Technologie Iso-seq : La technologie Iso-seq, une méthode de séquençage à la pointe, a été utilisée pour capturer des transcrits complets. Cette méthode a fourni des longueurs de lecture plus longues par rapport au séquençage traditionnel, permettant une représentation plus précise de l'ensemble du transcrit. Cette approche a permis l'identification de nouveaux transcrits qui auraient pu être manqués par les techniques de séquençage précédentes.

Technologie RNA-seq : En plus de l'Iso-seq, la technologie RNA-seq a été utilisée pour obtenir des données quantitatives sur l'expression des gènes. Cette technologie a fourni des informations sur l'abondance relative des différents transcrits dans les lignées cellulaires.
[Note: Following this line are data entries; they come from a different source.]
(* ===== verification/Prelude.v ===== *)
(** * Workload Network Contract: a verification development

    The program under [src/] lets the publisher of a workload declare, in a signed JSON
    document, what the workload needs from a network (the contract), and lets one
    coordinator process validate, store, compose and evaluate such contracts against
    evidence submitted by tools.  Everything it acknowledges is kept in a journal of
    linked, checksummed frames in a state directory.  This development models the
    program's own logic as executable Rocq functions and proves what each part promises.

    ** Files and what they model

    - [Prelude]: results (a C++ function that returns [bool] and assigns a [Code&] and a
      message is a function into [result]), fixed width integers, strings and byte lists,
      [std::map] as a list in key order, [std::sort], tactics and the shared lemmas.
    - [Doubles]: the comparisons and conversions of [double] the code uses, on
      [SpecFloat] binary64 values; [Rounding] proves that the double of a decimal depends
      on the rational it denotes alone.
    - [Identity] ([identity.hpp], [identity.inl], [identity.cpp]): 64 digit identities,
      generations, incarnations, hexadecimal and base64url.
    - [Errors] ([error.hpp], [codec.cpp]): the codes, their table, diagnostics and the
      bounded diagnostic log.
    - [Hash] ([hash.hpp], [hash.cpp], [hash512.cpp]): SHA-256, SHA-512, HMAC, CRC-32 and
      the domain separated digests, with the class [Hashing] the other parts hash through
      and its laws [HashingOk]; [wnc_hashing] is the code's instance, [toy_hashing] a cheap
      one for concrete runs.
    - [Json], [JsonParser] ([json.hpp], [json.cpp]): JSON values, the canonical writer with
      its byte budget, and the bounded recursive descent parser.  [RealText] describes the
      canonical text of numbers and [JsonText] proves that canonical text reads back.
    - [Signature] ([signature.hpp], [signature.cpp]): trust sets, signing and
      verification, against the interface [Ed25519] with the law [Ed25519Ok].
    - [Contract], [ContractValidate], [ContractDecode] ([contract.hpp], [contract.cpp]): the
      contract's data, its canonical form and derived identities, its validation, and its
      JSON codec.  [ContractText] proves that a decoded contract is written as a document
      within the decoder's bounds.
    - [Evaluation] ([evaluation.hpp], [evaluation.cpp]): evidence sets, their codec and
      freshness, the decision on one requirement and the evaluation of a contract.
    - [Policy] ([policy.hpp], [policy.cpp]): policies, their codec and validation, the check
      of a contract against a policy, and the compatibility of two generations.
    - [Composition] ([composition.hpp], [composition.cpp]): overlay layers on a base contract.
    - [State] ([state.cpp], the POSIX half): the files of the state directory as a map from
      names to bytes; what the operating system answers to each call is an argument.
      [StateWindows] is the Windows half, with the lock and the path checks of both.
    - [Frame], [Ledger] ([ledger.hpp], [ledger.cpp]): the journal's frames; the state
      directory with its boot record, segments, scan, recovery, appends and snapshots.
      [Boot], [Journal], [Recovery] and [ScanSound] hold the proofs about them.
    - [Wire] ([wire.hpp], [wire.cpp]): message types, frames, and the loops that read and
      write them over a connection; what the sockets answer is an argument.  [Sockets]: the
      handles that socket objects own; each is closed once ([handles_owned]).
    - [Runtime] ([runtime.hpp], [runtime.cpp]): the authority state, the five requests with
      their checks, records and effects, evaluation, queries, and the replay of the journal
      when a directory is opened.  [Authority] holds the request step relation and the
      invariant of the state; [Replay] relates a session to the state a restart rebuilds.
    - [Coordinator] ([coordinator.hpp], [coordinator.cpp]): sessions, passes, the dispatch of
      request frames, the handlers with the documents they answer, the drain and the
      shutdown.  [Service] holds the proofs: the service against the requests of [Authority].

    - [Console]: an exit code and two output streams.  [Wncctl] ([wncctl_main.cpp]): the
      command line tool, every command, its client included, as a function of the arguments,
      the files it can read and what the network does.  [CoordinatorMain]
      ([coordinator_main.cpp]): the coordinator process from its arguments to its shutdown.
      [ClientSession] holds the proofs that compose the client with the service.

    - The implementation of the interface [Ed25519] ([ed25519.hpp], [ed25519.cpp]), from the
      limbs up: [Primes] proves the two moduli prime by certificates; [Field25519] has the field
      elements and [Scalar25519] the scalars, as 32 bit limbs with their carry chains;
      [Edwards] proves the group law of the curve; [Curve25519] has the points, and
      [Encode25519], [Window25519] and [BasePoint25519] prove their encoding, their multiples
      and the order of the base point; [Ed25519Sign] has signing and verification and the
      instance [wnc_ed25519] with its law [wnc_ed25519_ok].

    The parts meet as they do in the program: bytes of a socket become frames ([Wire]), frames
    become documents ([JsonParser]) and requests ([Coordinator]), a request is checked
    ([ContractValidate], [Signature], [Policy]), recorded ([Ledger] over [State]) and only then
    applied ([Runtime]).  [CoordinatorMain] starts that service with the keys of its command
    line; [Wncctl] writes the contracts and asks the service about them.

    A definition has the name of the C++ function, type or member it translates; a member
    name that would clash carries a short prefix.  Early returns are branches in the order
    of the source, and messages are the source's texts.

    ** What the theorems show

    - Authority: in every reachable state each workload holds the linked chain of its accepted
      contracts ([runtime_authority]), the terms of a required requirement are kept by every
      later generation ([promises_persist]), nothing is applied twice ([replay_refused]), and
      a request changes the state only after its record
      is acknowledged ([request_durable]).
    - Restart: opening the directory again after its first session refines the session,
      whatever the disk did to the last request, when the records read back
      ([restart_refines]); no verdict survives it ([restart_needs_evidence]).
    - Service: whatever the peers send, the service only performs requests
      ([service_authority]); one frame has one answer, or none and the end of the session when
      it does not fit a frame ([request_answered]); its memory is
      bounded by its configuration ([session_memory_bounded]); a submitter cannot claim
      provenance ([submitter_claims_removed]); queued replies are delivered byte by byte
      ([reply_delivered]).
    - Processes: a coordinator started on a fresh directory stores only contracts signed by a
      key its command line names ([process_contracts_signed]); its exit code and output say
      what it did ([process_exact]); a client whose peer is the service prints what the
      service decides ([client_exchange]); a sealed contract that fits a document is accepted
      by the other commands and sealed again to itself ([seal_then_validate]).
    - Durability, in the first session of a directory: whatever byte an append is
      interrupted at, the directory reopens to the old journal or the old one with the new
      record, and acknowledged records are there ([crash_recovery]); on a disk that works the
      journal refines a list of records ([journal_refines_history]).  In any directory: a scan that succeeds has read a chain of linked frames and nothing else
      ([journal_scan_sound]); frames, boot records and snapshots read back exactly, and every
      single byte change of a header is refused ([frame_tamper_detected]); a boot record that
      can be read keeps strangers out ([open_checks_owner]).  The Windows half of the file
      primitives writes and appends as the POSIX half does on a disk that makes progress, and
      reads and truncates as it does when its calls are answered alike
      ([windows_posix_equivalent]); without progress its writes do not end
      ([windows_writes_end]).
    - Decisions: a contract is satisfied exactly when it requires something and current
      evidence of this incarnation meets every required requirement
      ([evaluate_contract_exact]); an accepted layer and a chain of compatible generations keep
      every required requirement, with terms at least as strict, so that what meets the later
      one meets the earlier one unless a collective lost a member ([compose_never_weakens],
      [required_requirements_persist]); the exact verdicts
      of contract validation, of the policy check and of one requirement.
    - Authenticity: verification accepts exactly the claims signed by a trusted key of the
      claimed publisher ([verify_signature_exact]); a trust set keeps its type under every
      addition ([trust_set_typed]).  The Ed25519 code signs by the equations of
      RFC 8032 ([ed25519_sign_exact]), accepts exactly the signatures that satisfy them
      ([ed25519_verify_exact]), and so accepts what it signs ([ed25519_sign_verifies]).  Below
      them the limb arithmetic is exact ([fe_operations_exact], [scalar_operations_exact]), the
      point formulas and the window compute in the group ([point_arithmetic_refines]), and a
      point has one encoding ([point_encoding_exact]).
    - Codecs: the JSON writer and parser, contracts, policies, evidence, wire frames and
      base64url round trip, a document with its reals as long as their text fits a number
      literal ([json_roundtrip], [small_real_unreadable]); a canonical form does not depend on the order of its input.
    - Hashing: the buffered SHA-2 objects compute the FIPS fold for any split of the
      message, the domain separated encoding is injective, CRC-32 detects a changed byte.
    - Some theorems are executions in which the code does not do what it is meant to do:
      the append after a reopening ([reopened_append_breaks]), a retry after a failed flush
      ([retry_after_failed_flush_breaks]), evidence submitted with an identity, which makes its
      directory unusable ([submitted_identity_breaks_recovery]), the takeover of a directory
      whose boot record cannot be read ([open_checks_owner]), and the members of a required
      collective that a successor ([required_collective_loses_member]) or an overlay
      ([compose_drops_member]) drops.

    ** Bounds and fuel

    Loops that are not structural take fuel: the block loops of the hashes, the parser and
    the scan of a segment take the number of bytes left, and each step consumes at least
    one.  The parser's nesting bound and the writer's byte budget are the source's.
    The four bit window, the long division of scalars and the squarings of an exponent run
    their fixed number of rounds, as the source does.
    Integers that can wrap carry their width ([u32], [u64], [to_int64]).  The size bounds of
    [config.hpp] are definitions with the source's names.

    ** What is not modelled

    That nobody forges a signature, or finds a collision, is no theorem: statements that need
    it say what is equal or which equation holds instead.  The operating system:
    entropy, machine identity, clocks, sockets, signals and threads, whose answers are
    arguments of the definitions, and, in the class [Host], message texts of the operating
    system and the files it refuses to open or truncate, which are the same ones throughout a
    run.  A read that breaks off midway and a removal that is refused, which the code does not
    notice, are left out.  Copies, moves and destructors of the C++ values, which the functional
    definitions make invisible.  The tests.  The lists of answers are finite, so a loop that waits on the
    outside world stops where its list does: at the point where the code would wait. *)
From Stdlib Require Import ZArith Lia Ascii String Permutation Sorted.
From stdpp Require Import base numbers option list strings pretty sets.
(* ===== verification/Doubles.v ===== *)
(** * IEEE binary64 values

    The C++ [double] as the Standard Library's executable [spec_float] at precision 53:
    the comparisons of the language (a NaN compares false), [std::isfinite], the
    conversion from [std::int64_t], and the three conversions to and from text the
    sources use: [std::to_string] (the [%f] format), [std::to_chars] (the shortest
    representation that reads back as the same value) and [std::from_chars].  All of
    them compute with exact integers. *)
From Stdlib Require Import ZArith Lia Floats.SpecFloat Ascii String.
From stdpp Require Import base option list strings pretty.
From S2P Require Import Prelude.

#[local] Open Scope Z_scope.

Notation double := spec_float.

(** [static_cast<double>] of a signed 64-bit integer; also the integer literals. *)
Definition double_of_int (z : Z) : double := binary_normalize 53 1024 z 0 false.

Definition d_zero : double := S754_zero false.

(** [a < b], [a <= b], [a == b] on doubles. *)
Definition dlt (a b : double) : bool := SFltb a b.
Definition dle (a b : double) : bool := SFleb a b.
Definition deq (a b : double) : bool := SFeqb a b.

Definition is_finite (d : double) : bool :=
  match d with S754_zero _ | S754_finite _ _ _ => true | _ => false end.

(** ** Text *)

(** [m * 2 ^ e], rounded to the nearest integer, ties to even. *)
Definition round_half_even (num den : Z) : Z :=
  let q := num / den in
  let r := num mod den in
  if 2 * r <? den then q
  else if den <? 2 * r then q + 1
  else if Z.even q then q else q + 1.

Definition scaled (m e : Z) : Z * Z := if 0 <=? e then (m * 2 ^ e, 1) else (m, 2 ^ (- e)).

Fixpoint zeros (n : nat) : string :=
  match n with O => EmptyString | S n' => String "0"%char (zeros n') end.

Definition pad_left (width : nat) (s : string) : string :=
  String.append (zeros (width - String.length s)) s.

(** [std::to_string(double)]: the [%f] format, six fraction digits. *)
Definition to_string_double (d : double) : string :=
  match d with
  | S754_zero s => String.append (if s then "-" else EmptyString) "0.000000"
  | S754_infinity s => String.append (if s then "-" else EmptyString) "inf"
  | S754_nan => "nan"
  | S754_finite s m e =>
      let '(num, den) := scaled (Zpos m) e in
      let v := round_half_even (num * 10 ^ 6) den in
      String.append (if s then "-" else EmptyString)
        (String.append (to_string (v / 10 ^ 6))
           (String.append "." (pad_left 6 (to_string (v mod 10 ^ 6)))))
  end.

(** The double nearest to [digits * 10 ^ exponent]. *)
Definition double_of_decimal (negative : bool) (digits exponent : Z) : double :=
  if digits =? 0 then S754_zero negative
  else if 0 <=? exponent
  then binary_normalize 53 1024
         (if negative then - (digits * 10 ^ exponent) else digits * 10 ^ exponent) 0 negative
  else let '(q, e', l) := SFdiv_core_binary 53 1024 digits 0 (10 ^ (- exponent)) 0 in
       binary_round_aux 53 1024 negative q e' l.

(** [std::from_chars(double)] on a token [digits * 10 ^ exponent]: a value that is too
    large, or a non zero one that rounds to zero, is [errc::result_out_of_range]. *)
Definition from_chars_double (negative : bool) (digits exponent : Z) : option double :=
  match double_of_decimal negative digits exponent with
  | S754_zero s => if digits =? 0 then Some (S754_zero s) else None
  | S754_finite s m e => Some (S754_finite s m e)
  | _ => None
  end.

Fixpoint strip_zeros (fuel : nat) (digits exponent : Z) : Z * Z :=
  match fuel with
  | O => (digits, exponent)
  | S fuel' => if digits mod 10 =? 0 then strip_zeros fuel' (digits / 10) (exponent + 1)
               else (digits, exponent)
  end.

(** The decimal exponent [k] with [10 ^ k <= num / den < 10 ^ (k + 1)]. *)
Definition decimal_exponent (num den : Z) : Z :=
  let guess := (Z.log2 num - Z.log2 den) * 1233 / 4096 in
  let le k := if 0 <=? k then 10 ^ k * den <=? num else den <=? num * 10 ^ (- k) in
  if le (guess + 1) then guess + 1 else if le guess then guess else guess - 1.

(** The shortest decimal [digits * 10 ^ exponent] that reads back as [m * 2 ^ e], and
    among the shortest ones the nearest to the value. *)
Fixpoint shortest_from (n fuel : nat) (num den k : Z) (v : double) : option (Z * Z) :=
  match fuel with
  | O => None
  | S fuel' =>
      let x := k + 1 - Z.of_nat n in
      let '(a, b) := if 0 <=? x then (num, den * 10 ^ x) else (num * 10 ^ (- x), den) in
      let lo := a / b in
      let r := a mod b in
      let reads d := deq (double_of_decimal false d x) v in
      let lo_ok := reads lo in
      let hi_ok := reads (lo + 1) in
      if lo_ok && (negb hi_ok || (2 * r <=? b)) then Some (strip_zeros 20 lo x)
      else if hi_ok then Some (strip_zeros 20 (lo + 1) x)
      else shortest_from (S n) fuel' num den k v
  end.

Definition shortest_decimal (m : positive) (e : Z) : option (Z * Z) :=
  let '(num, den) := scaled (Zpos m) e in
  shortest_from 1 17 num den (decimal_exponent num den) (S754_finite false m e).

(** [std::to_chars(double)] of a finite value: fixed or scientific notation, whichever
    is shorter, fixed on a tie. *)
Definition fixed_notation (m : positive) (e digits exponent : Z) : string :=
  let text := to_string digits in
  let len := Z.of_nat (String.length text) in
  if 0 <=? exponent then let '(num, den) := scaled (Zpos m) e in to_string (num / den)
  else if len + exponent <=? 0
  then String.append "0." (String.append (zeros (Z.to_nat (- (len + exponent)))) text)
  else String.append (substring 0 (Z.to_nat (len + exponent)) text)
         (String.append "." (substring (Z.to_nat (len + exponent)) (Z.to_nat (- exponent)) text)).

Definition scientific_notation (digits exponent : Z) : string :=
  let text := to_string digits in
  let len := Z.of_nat (String.length text) in
  let x := exponent + len - 1 in
  let mantissa :=
    if len =? 1 then text
    else String.append (substring 0 1 text)
           (String.append "." (substring 1 (String.length text - 1) text)) in
  String.append mantissa
    (String.append (if x <? 0 then "e-" else "e+") (pad_left 2 (to_string (Z.abs x)))).

Definition to_chars_double (d : double) : option string :=
  match d with
  | S754_zero s => Some (if s then "-0" else "0")
  | S754_finite s m e =>
      match shortest_decimal m e with
      | None => None
      | Some (digits, exponent) =>
          let fixed := fixed_notation m e digits exponent in
          let scientific := scientific_notation digits exponent in
          let text :=
            if (String.length fixed <=? String.length scientific)%nat then fixed else scientific in
          Some (if s then String.append "-" text else text)
      end
  | _ => None
  end.

(** ** The order of the finite values

    [SFcompare] is the lexicographic comparison of this key. *)
Definition magnitude_compare (m1 : positive) (e1 : Z) (m2 : positive) (e2 : Z) : comparison :=
  match Z.compare e1 e2 with
  | Lt => Lt | Gt => Gt | Eq => Pos.compare_cont Eq m1 m2
  end.

Definition double_key (d : double) : Z * (Z * Z) :=
  match d with
  | S754_nan => (0, (0, 0))
  | S754_infinity true => (-3, (0, 0))
  | S754_infinity false => (3, (0, 0))
  | S754_zero _ => (0, (0, 0))
  | S754_finite true m e => (-1, (- e, Zneg m))
  | S754_finite false m e => (1, (e, Zpos m))
  end.

Definition is_nan (d : double) : bool := match d with S754_nan => true | _ => false end.

(** ** Lemmas *)
Lemma dlt_key a b :
  is_nan a = false -> is_nan b = false -> dlt a b = std_less (double_key a) (double_key b).
Proof.
  unfold dlt, SFltb, std_less, prod_std_less, std_less, prod_std_less, std_less, Z_std_less.
  destruct a as [[]|[]| |[] m e], b as [[]|[]| |[] m' e']; simpl; try done; intros _ _.
  - destruct (Z.compare_spec e e') as [->|?|?].
    + rewrite !Z.ltb_irrefl. change (Pos.compare_cont Eq m m') with (m ?= m')%positive.
      unfold Z.ltb; simpl. by destruct (m ?= m')%positive.
    + rewrite (proj2 (Z.ltb_ge (- e) (- e'))), (proj2 (Z.ltb_lt (- e') (- e))) by lia. done.
    + by rewrite (proj2 (Z.ltb_lt (- e) (- e'))) by lia.
  - destruct (Z.compare_spec e e') as [->|?|?].
    + rewrite !Z.ltb_irrefl. change (Pos.compare_cont Eq m m') with (m ?= m')%positive.
      unfold Z.ltb; simpl. by destruct (m ?= m')%positive.
    + by rewrite (proj2 (Z.ltb_lt e e')) by lia.
    + rewrite (proj2 (Z.ltb_ge e e')), (proj2 (Z.ltb_lt e' e)) by lia. done.
Qed.

Lemma double_key_total a b :
  std_less (double_key a) (double_key b) = false ->
  std_less (double_key b) (double_key a) = false -> double_key a = double_key b.
Proof. apply std_less_total. Qed.

Lemma deq_key a b :
  is_nan a = false -> is_nan b = false ->
  deq a b = true <-> double_key a = double_key b.
Proof.
  unfold deq, SFeqb.
  destruct a as [[]|[]| |[] m e], b as [[]|[]| |[] m' e']; simpl; try done; intros _ _.
  all: destruct (Z.compare_spec e e') as [->|?|?]; try (split; [done | intros [=]; lia]).
  all: change (Pos.compare_cont Eq m m') with (m ?= m')%positive.
  all: destruct (Pos.compare_spec m m') as [->|?|?]; simpl; try done.
  all: split; [done | intros [=]; lia].
Qed.

Lemma dle_dlt a b : is_nan a = false -> is_nan b = false -> dle a b = negb (dlt b a).
Proof.
  unfold dle, dlt, SFleb, SFltb.
  destruct a as [[]|[]| |[] m e], b as [[]|[]| |[] m' e']; simpl; try done; intros _ _.
  all: rewrite (Z.compare_antisym e e'); destruct (Z.compare e e'); simpl; try done.
  all: change (Pos.compare_cont Eq m m') with (m ?= m')%positive.
  all: change (Pos.compare_cont Eq m' m) with (m' ?= m)%positive.
  all: rewrite (Pos.compare_antisym m m'); by destruct (m ?= m')%positive.
Qed.

Lemma is_finite_not_nan d : is_finite d = true -> is_nan d = false.
Proof. by destruct d. Qed.

Section DoubleOrder.
Context (a b c : double) (Ha : is_finite a = true) (Hb : is_finite b = true) (Hc : is_finite c = true).

Lemma dle_refl : dle a a = true.
Proof using Ha.
  apply is_finite_not_nan in Ha. rewrite dle_dlt, dlt_key by done. by rewrite std_less_irrefl.
Qed.

Lemma dle_trans : dle a b = true -> dle b c = true -> dle a c = true.
Proof using Ha Hb Hc.
  apply is_finite_not_nan in Ha, Hb, Hc. rewrite !dle_dlt, !dlt_key by done.
  rewrite !negb_true_iff. intros. by eapply std_less_ntrans.
Qed.

Lemma dle_total : dle a b = true \/ dle b a = true.
Proof using Ha Hb.
  apply is_finite_not_nan in Ha, Hb. rewrite !dle_dlt, !dlt_key by done.
  rewrite !negb_true_iff. destruct (std_less (double_key b) (double_key a)) eqn:E; [|by left].
  right. by apply std_less_asym.
Qed.

Lemma deq_dle : deq a b = true <-> dle a b = true /\ dle b a = true.
Proof using Ha Hb.
  apply is_finite_not_nan in Ha, Hb. rewrite deq_key, !dle_dlt, !dlt_key by done.
  rewrite !negb_true_iff. split.
  - intros ->. by rewrite std_less_irrefl.
  - intros [? ?]. by apply double_key_total.
Qed.

Lemma dlt_not_dle : dlt a b = negb (dle b a).
Proof using Ha Hb.
  apply is_finite_not_nan in Ha, Hb. rewrite dle_dlt by done. by rewrite negb_involutive.
Qed.

End DoubleOrder.

#[export] Hint Resolve is_finite_not_nan dle_refl : wnc.

(** ** The sign of a converted integer

    Rounding never takes a nonzero integer to zero. *)
Lemma shr_1_m mrs : 0 <= shr_m mrs -> shr_m (shr_1 mrs) = shr_m mrs / 2.
Proof.
  destruct mrs as [[|[p|p|]|p] r s]; simpl; try done; intros _.
  - apply (Z.div_unique _ 2 _ 1); lia.
  - apply (Z.div_unique _ 2 _ 0); lia.
Qed.

Lemma iter_shr_m p mrs : 0 <= shr_m mrs -> shr_m (SpecFloat.iter_pos shr_1 p mrs) = shr_m mrs / 2 ^ Zpos p.
Proof.
  revert mrs; induction p as [p IH|p IH|]; intros mrs Hm; cbn [SpecFloat.iter_pos].
  - assert (0 <= shr_m (shr_1 mrs)) by (rewrite shr_1_m; [apply Z.div_pos|]; lia).
    rewrite IH by (rewrite IH by done; apply Z.div_pos; lia). rewrite IH, shr_1_m by done.
    rewrite !Z.div_div by lia. f_equal. rewrite (Pos2Z.inj_xI p).
    replace (2 * Zpos p + 1) with (1 + Zpos p + Zpos p) by lia. rewrite !Z.pow_add_r by lia. lia.
  - rewrite IH by (rewrite IH by done; apply Z.div_pos; lia). rewrite IH by done.
    rewrite Z.div_div by lia. f_equal. rewrite (Pos2Z.inj_xO p).
    replace (2 * Zpos p) with (Zpos p + Zpos p) by lia. by rewrite Z.pow_add_r by lia.
  - by apply shr_1_m.
Qed.

Lemma digits_bound p : 2 ^ (Zpos (digits2_pos p) - 1) <= Zpos p.
Proof.
  induction p as [p IH|p IH|]; cbn [digits2_pos]; [| |done];
    rewrite Pos2Z.inj_succ; replace (Z.succ (Zpos (digits2_pos p)) - 1)
      with (1 + (Zpos (digits2_pos p) - 1)) by lia; rewrite Z.pow_add_r by lia; lia.
Qed.

Lemma shr_fexp_positive m e l :
  0 < m -> -1073 <= e ->
  0 < shr_m (shr_fexp 53 1024 m e l).1 /\ e <= (shr_fexp 53 1024 m e l).2.
Proof.
  intros Hm He. destruct m as [|p|p]; try lia.
  assert (shr_m (shr_record_of_loc (Zpos p) l) = Zpos p) as Hr by (by destruct l as [|[]]).
  unfold shr_fexp, fexp, emin. cbn [Zdigits2].
  set (n := Z.max (Zpos (digits2_pos p) + e - 53) (3 - 1024 - 53) - e).
  assert (n <= Zpos (digits2_pos p) - 1) as Hn by lia.
  destruct n as [|q|q]; simpl; [lia| |lia].
  rewrite iter_shr_m, Hr by lia. split; [|lia].
  apply Z.div_str_pos. split; [lia|]. transitivity (2 ^ (Zpos (digits2_pos p) - 1)); [|apply digits_bound].
  apply Z.pow_le_mono_r; lia.
Qed.

Lemma round_even_positive m l : 0 < m -> 0 < round_nearest_even m l.
Proof. intros. destruct l as [|[]]; simpl; try destruct (Z.even m); lia. Qed.

Lemma binary_round_nonzero s p :
  (exists m e, binary_round 53 1024 s p 0 = S754_finite s m e) \/ binary_round 53 1024 s p 0 = S754_infinity s.
Proof.
  unfold binary_round. destruct (shl_align p 0 _) as [mz ez] eqn:E.
  assert (-1073 <= ez) as He.
  { revert E. unfold shl_align, fexp, emin. destruct (_ - 0) as [|d|d] eqn:Hd; intros [= <- <-]; lia. }
  unfold binary_round_aux. destruct (shr_fexp_positive (Zpos mz) ez loc_Exact) as [H1 H2]; [done..|].
  destruct (shr_fexp 53 1024 (Zpos mz) ez loc_Exact) as [mrs e1]. cbn [fst snd] in *.
  destruct (shr_fexp_positive (round_nearest_even (shr_m mrs) (loc_of_shr_record mrs)) e1 loc_Exact)
    as [H3 H4]; [by apply round_even_positive|lia|].
  destruct (shr_fexp 53 1024 (round_nearest_even _ _) e1 loc_Exact) as [mrs2 e2]. cbn [fst snd] in *.
  destruct (shr_m mrs2); [lia| |lia]. destruct (e2 <=? _); [left; by do 2 eexists|by right].
Qed.

Lemma double_of_int_sign z : dlt (double_of_int z) d_zero = (z <? 0) /\ double_of_int z <> S754_zero true.
Proof.
  unfold double_of_int, binary_normalize. destruct z as [|p|p]; [done| |];
    [destruct (binary_round_nonzero false p) as [(m & e & ->)| ->]|
     destruct (binary_round_nonzero true p) as [(m & e & ->)| ->]]; done.
Qed.

(** A double that is neither below zero nor the negative zero is the zero when it equals it. *)
Lemma deq_zero d : deq d d_zero = true -> d <> S754_zero true -> d = d_zero.
Proof. destruct d as [[]|[]| |[] m e]; done. Qed.

(** A comparison that holds involves no NaN, so chains of comparisons need no side condition. *)
Lemma dle_not_nan a b : dle a b = true -> is_nan a = false /\ is_nan b = false.
Proof. destruct a as [[]|[]| |[]], b as [[]|[]| |[]]; simpl; intros; done. Qed.

Lemma dle_chain a b c : dle a b = true -> dle b c = true -> dle a c = true.
Proof.
  intros H1 H2. destruct (dle_not_nan _ _ H1) as [Ha Hb], (dle_not_nan _ _ H2) as [_ Hc].
  revert H1 H2. rewrite !dle_dlt, !dlt_key by done. rewrite !negb_true_iff. apply std_less_ntrans.
Qed.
Paysage du transcriptome à longues lectures dans les lignées cellulaires du cancer gastrique. (Huang et al., 2021)

• Résultats

Un nombre significatif de transcrits complets non redondants a été identifié, avec plus de 60 % représentant des transcrits nouvellement découverts. Cela souligne la puissance du séquençage longitudinale pour capturer des éléments du transcriptome précédemment non annotés. Des transcrits novateurs ont été trouvés spécifiques à des sous-types, suggérant un lien potentiel entre ces transcrits et les sous-types distincts du cancer gastrique. De plus, il semblait y avoir une préférence dépendante du sous-type pour l'épissage alternatif. Les transcrits nouvellement découverts présentaient des caractéristiques structurelles plus complexes par rapport aux transcrits précédemment connus, indiquant l'existence de mécanismes régulateurs complexes impliqués dans ces sous-types de cancer gastrique. Des promoteurs alternatifs ont été identifiés dans environ 25 % des gènes analysés. Il est important de noter que beaucoup de ces promoteurs alternatifs étaient associés à des changements fonctionnels dans les protéines qu'ils codent, pouvant avoir un impact sur la progression de la maladie. L'ensemble de données complet généré par cette étude a des implications au-delà de ses résultats immédiats. On s'attend à ce que les variantes de transcrits identifiées offrent un potentiel diagnostique amélioré et contribuent à des évaluations pronostiques plus précises pour différents sous-types de cancer gastrique.

Les résultats de l'étude ont également fourni une ressource précieuse de données de transcriptome en pleine longueur, non seulement pour une exploration plus approfondie du cancer gastrique, mais aussi pour l'étude d'autres malignités gastro-intestinales.

Références :

1. Veiga, Diogo FT, et al. "Une plateforme d'analyse complète des isoformes à longues lectures et une ressource de séquençage pour le cancer du sein." Science Advances 8.3 (2022) : eabg6711.
2. Huang, Kie Kyon, et al. "Le séquençage du transcriptome à longues lectures révèle une abondante diversité de promoteurs dans des sous-types moléculaires distincts du cancer gastrique." Biologie du génome 22 (2021) : 1-24.